Punjabi Antenna
Hockey’s fall
from grace
Randeep Wadehra
Hockey has
certainly lost out on popularity stakes vis-`E0-vis cricket and
even tennis. This became clear when no sponsor came forward for
the Dharam Singh Memorial Hockey Tournament. While talking to
Ritesh Lakhi on Guftagu, PTC News’ walk ‘n’ talk
show, Pargat Singh—a hockey icon and Director of Sports,
Punjab— minced no words as he enumerated neeyat di kami
(dishonourable intentions), lack of vision, wrong policies and
bad management as main reasons for the game’s fall from grace.
Watching
newsreaders on different channels is quite an experience. Apart
from faithfully following the basics like correct pronunciation,
voice modulation, posture and facial expression, every
newsreader adds, or should add, a personal touch that makes
viewing tolerable enough. If you are watching DD Jalandhar/
Punjabi (one has yet to decipher the logic behind the twin names
for this channel), you will be at the receiving end of a
soporific monotone that doesn’t discriminate between a cricket
match and a road accident. This majestic tonal detachment
acquires profundity when you find the small screen graced by
elderly newsreaders who used to be tolerably young in the 1980s.
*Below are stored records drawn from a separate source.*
(** [c'] is [c] with the value the change asks for in place of the old one, in a section
    [c] has, and everything else as it was. *)
Definition only_changed (ch : ConfigChange) (c c' : UnderlayWorkerDaemonConfig) : Prop :=
  match ch with
  | SummaryRetention q => same_but SecSummary c c' ∧
      ∃ s s', cfg_operation_summary c = Some s ∧ cfg_operation_summary c' = Some s' ∧
        lg_retention s' = csr_retention q ∧ lg_path s' = lg_path s ∧
        lg_retention_schedule s' = lg_retention_schedule s
  | JournalGcRetention q => same_but SecJournalGc c c' ∧
      ∃ s s', cfg_journal_gc c = Some s ∧ cfg_journal_gc c' = Some s' ∧
        jc_retention s' = cgr_retention q ∧ jc_journal_root s' = jc_journal_root s ∧
        jc_artifact_root s' = jc_artifact_root s ∧ jc_schedule s' = jc_schedule s
  | WorkerSchedule q =>
      match cws_target q with
      | TOperationSummaryRetention => same_but SecSummary c c' ∧
          ∃ s s', cfg_operation_summary c = Some s ∧ cfg_operation_summary c' = Some s' ∧
            lg_retention_schedule s' = cws_schedule q ∧ lg_path s' = lg_path s ∧
            lg_retention s' = lg_retention s
      | TOperationAlert => same_but SecAlert c c' ∧
          ∃ s s', cfg_operation_alert c = Some s ∧ cfg_operation_alert c' = Some s' ∧
            ac_schedule s' = cws_schedule q ∧ ac_path s' = ac_path s ∧
            ac_checkpoint_path s' = ac_checkpoint_path s
      | TJournalGc => same_but SecJournalGc c c' ∧
          ∃ s s', cfg_journal_gc c = Some s ∧ cfg_journal_gc c' = Some s' ∧
            jc_schedule s' = cws_schedule q ∧ jc_journal_root s' = jc_journal_root s ∧
            jc_artifact_root s' = jc_artifact_root s ∧ jc_retention s' = jc_retention s
      | TApplyIdempotencyGc => same_but SecIdempotencyGc c c' ∧
          ∃ s s', cfg_apply_idempotency_gc c = Some s ∧ cfg_apply_idempotency_gc c' = Some s' ∧
            ic_schedule s' = cws_schedule q ∧ ic_root s' = ic_root s ∧
            ic_retention_days s' = ic_retention_days s
      | TDriftAudit => same_but SecDrift c c' ∧
          ∃ s s', cfg_drift_audit c = Some s ∧ cfg_drift_audit c' = Some s' ∧
            dc_schedule s' = cws_schedule q ∧
            dc_expected_shadow_root s' = dc_expected_shadow_root s ∧
            dc_observed_shadow_root s' = dc_observed_shadow_root s
      end
  end.

Lemma change_edit_only ch c c' : change_edit ch c = Ok c' → only_changed ch c c'.
Proof.
  destruct ch as [q|q|q], c as [reload summary audit alert gc idem drift]; simpl.
  - unfold set_summary_retention. destruct summary as [x|]; [|done]. intros [= <-].
    split; [by split_and!|]. by eexists _, _.
  - unfold set_journal_gc_retention. destruct gc as [x|]; [|done]. intros [= <-].
    split; [by split_and!|]. by eexists _, _.
  - destruct (cws_target q); simpl; intros He; inv_ok; subst; unfold ok_or in *; simplify_option_eq;
      (split; [by split_and!|]); by eexists _, _.
Qed.

Lemma complete_request_checked ch :
  validate_base_request (az_request_id (change_request ch)) (az_operator_id (change_request ch))
    (change_reason ch) = Ok tt →
  change_check ch = Ok tt → complete_request ch.
Proof.
  unfold validate_base_request, ensure_non_empty, complete_request.
  rewrite !bind_unit_Ok, !reject_if_Ok.
  intros (H1 & H2 & H3 & _) Hc. split_and!; [by apply str_is_empty_false..|].
  destruct ch; simpl in Hc; unfold retention_validate, Collect.validate, validate_schedule in Hc;
    rewrite ?bind_unit_Ok, !reject_if_Ok in Hc.
  - by rewrite !bool_decide_eq_false in Hc.
  - by apply N.eqb_neq in Hc.
  - by apply N.eqb_neq in Hc.
Qed.

Lemma validate_config_Ok c :
  validate_worker_config_for_runtime c = Ok tt ↔
  reject_if (bool_decide (is_Some (cfg_operation_alert c)) &&
             bool_decide (cfg_operation_summary c = None))
    (InvalidIntent "operation_alert requires operation_summary.path") = Ok tt ∧
  validate_opt (λ c, _ ← retention_validate "operation summary" (lg_retention c);
    validate_worker_schedule "operation_summary.retention_schedule" (lg_retention_schedule c))
    (cfg_operation_summary c) = Ok tt ∧
  validate_opt (λ c, _ ← retention_validate "operation audit" (lg_retention c);
    validate_worker_schedule "operation_audit.retention_schedule" (lg_retention_schedule c))
    (cfg_operation_audit c) = Ok tt ∧
  validate_opt (λ c, validate_worker_schedule "operation_alert.schedule" (ac_schedule c))
    (cfg_operation_alert c) = Ok tt ∧
  validate_opt (λ c, _ ← Collect.validate (jc_retention c);
    validate_worker_schedule "journal_gc.schedule" (jc_schedule c)) (cfg_journal_gc c) = Ok tt ∧
  validate_opt (λ c, _ ← Collect.idempotency_validate (ic_retention_days c);
    validate_worker_schedule "apply_idempotency_gc.schedule" (ic_schedule c))
    (cfg_apply_idempotency_gc c) = Ok tt ∧
  validate_opt (λ c, validate_worker_schedule "drift_audit.schedule" (dc_schedule c))
    (cfg_drift_audit c) = Ok tt ∧
  validate_opt validate_reload_config (cfg_reload c) = Ok tt.
Proof. unfold validate_worker_config_for_runtime. by rewrite !bind_unit_Ok. Qed.

(** A change keeps a configuration that the daemon runs one that the daemon runs. *)
Lemma change_edit_valid ch c c' :
  change_check ch = Ok tt → change_edit ch c = Ok c' →
  validate_worker_config_for_runtime c = Ok tt → validate_worker_config_for_runtime c' = Ok tt.
Proof.
  destruct ch as [q|q|q], c as [reload summary audit alert gc idem drift]; simpl.
  all: rewrite !validate_config_Ok; simpl.
  - unfold set_summary_retention. destruct summary as [s|]; [|done].
    intros Hc [= <-] (? & Hs & ?). simpl in *. rewrite bind_unit_Ok in *. naive_solver.
  - unfold set_journal_gc_retention. destruct gc as [g|]; [|done].
    intros Hc [= <-] (? & ? & ? & ? & Hg & ?). simpl in *. rewrite bind_unit_Ok in *. naive_solver.
  - unfold validate_schedule, validate_worker_schedule. intros Hc%reject_if_Ok He Hv.
    destruct (cws_target q); simpl in He; inv_ok; subst; simpl in *;
      rewrite ?bind_unit_Ok in *; setoid_rewrite reject_if_Ok in Hv; setoid_rewrite reject_if_Ok;
      naive_solver.
Qed.

(** ** The manager *)

Section manager.
Context {Z S P : Type} `{!AuthorizationPolicy Z} `{!OperationSummaryStore S} `{!ProductAuditStore P}.
Context (policy : Z) (o : FsOracle) (audit_time : N).
Context (config_codec : Codec UnderlayWorkerDaemonConfig) (checkpoint_codec : Codec WorkerReloadCheckpoint).
Context (alert_codec : Codec OperationAlert) (state_codec : Codec Records).

Record Product := mkProduct { pr_fs : Fs; pr_summaries : S; pr_audit : P }.
Notation M := (ST UnderlayError Product).

Definition on_fs {A} (f : ST UnderlayError Fs A) : M A := λ w,
  let '(x, fs) := f (pr_fs w) in (x, mkProduct fs (pr_summaries w) (pr_audit w)).
Definition on_summaries {A} (f : ST UnderlayError S A) : M A := λ w,
  let '(x, s) := f (pr_summaries w) in (x, mkProduct (pr_fs w) s (pr_audit w)).
Definition on_audit {A} (f : ST UnderlayError P A) : M A := λ w,
  let '(x, p) := f (pr_audit w) in (x, mkProduct (pr_fs w) (pr_summaries w) p).

(** *** src/api/worker_config_admin.rs *)

(** [UnderlayWorkerDaemonConfig::from_path], [write_to_path] *)
Definition config_from_path (path : string) : ST UnderlayError Fs UnderlayWorkerDaemonConfig :=
  payload ← map_io worker_config_io_error (read_file o path);
  st_lift (parse_worker_config_payload (decode config_codec) path payload).
Definition write_to_path (config : UnderlayWorkerDaemonConfig) (path : string)
    : ST UnderlayError Fs unit :=
  write_value o config_codec path worker_config_io_error
    (λ e, Internal ("serialize worker daemon config: " +:+ e)) config.

(** [self.product_audit_store.append(..).map_err(product_audit_error)?] *)
Definition append_audit (record : ProductAuditRecord) : M unit :=
  on_audit (λ p, let '(x, p') := product_append record p in (map_err product_audit_error x, p')).

Definition admin_authorize (request_id trace_id operator : string) (action : AdminAction)
    : M AuthorizationDecision :=
  st_lift (authorize policy (mkAuthorizationRequest request_id trace_id operator action)).

Definition admin_change_summary_retention (q : ChangeSummaryRetentionRequest)
    : M WorkerConfigAdminResponse :=
  _ ← st_lift (validate_base_request (csr_request_id q) (csr_operator q) (csr_reason q));
  _ ← st_lift (retention_validate "operation summary" (csr_retention q));
  config ← on_fs (config_from_path (csr_config_path q));
  config ← st_lift (set_summary_retention (csr_retention q) config);
  let trace_id := trace_id_or_request_id (csr_trace_id q) (csr_request_id q) in
  _ ← admin_authorize (csr_request_id q) trace_id (csr_operator q) ChangeRetentionPolicy;
  let target := "operation_summary" in
  let fields := summary_retention_fields (csr_retention q) ∪ base_fields (csr_config_path q) target in
  _ ← append_audit (worker_config_change_requested audit_time (csr_request_id q) trace_id
        "daemon.retention_change_requested" target (csr_operator q) (csr_reason q) fields);
  _ ← on_fs (write_to_path config (csr_config_path q));
  mret (response (csr_config_path q) target).

Definition admin_change_journal_gc_retention (q : ChangeJournalGcRetentionRequest)
    : M WorkerConfigAdminResponse :=
  _ ← st_lift (validate_base_request (cgr_request_id q) (cgr_operator q) (cgr_reason q));
  _ ← st_lift (Collect.validate (cgr_retention q));
  config ← on_fs (config_from_path (cgr_config_path q));
  config ← st_lift (set_journal_gc_retention (cgr_retention q) config);
  let trace_id := trace_id_or_request_id (cgr_trace_id q) (cgr_request_id q) in
  _ ← admin_authorize (cgr_request_id q) trace_id (cgr_operator q) ChangeRetentionPolicy;
  let target := "journal_gc" in
  let fields := journal_gc_retention_fields (cgr_retention q) ∪ base_fields (cgr_config_path q) target in
  _ ← append_audit (worker_config_change_requested audit_time (cgr_request_id q) trace_id
        "daemon.retention_change_requested" target (cgr_operator q) (cgr_reason q) fields);
  _ ← on_fs (write_to_path config (cgr_config_path q));
  mret (response (cgr_config_path q) target).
As for the content, it remains a sarkari documentary as
it was when it was first set up in 1979.
Zee Khabran,
on the other hand, does have pretty faces—young and not so
young. But most of them are so straight-faced that they probably
wouldn’t smile even at a Santa-Banta joke. But a couple of
their reporters do come up with witticisms as one noticed in a
report on the Mohali SSP Khatra’s replacement with Aulakh,
post-IPL match controversy. PTC News, on the other hand, has
young and smart newsreaders and reporters. But sometimes things
go a bit awry. While discussing the forthcoming state Assembly
elections in Rajasthan in the context of the BJP’s victory in
Karnataka, a reporter described these as Twenty20 matches and
the Lok Sabha elections as World Cup.
In this cricket
analogy where would ODIs and Test matches fit in, one wonders.
And how would one describe panchayat and zila parishad
elections? Gulli danda and kabaddi contests, perhaps? The
latter would be a more appropriate simile, given the propensity
for strong-arm tactics among political parties.
One wonders
whether different channels’ correspondents access different
officials for the same event. There was this accident in Sangrur
in which two labourers got buried in a pit they were digging. In
their afternoon bulletins, telecast simultaneously with
near-identical visuals, while Zee Khabran reported that
there was no official confirmation of their deaths, PTC News
reported that the deaths were officially confirmed.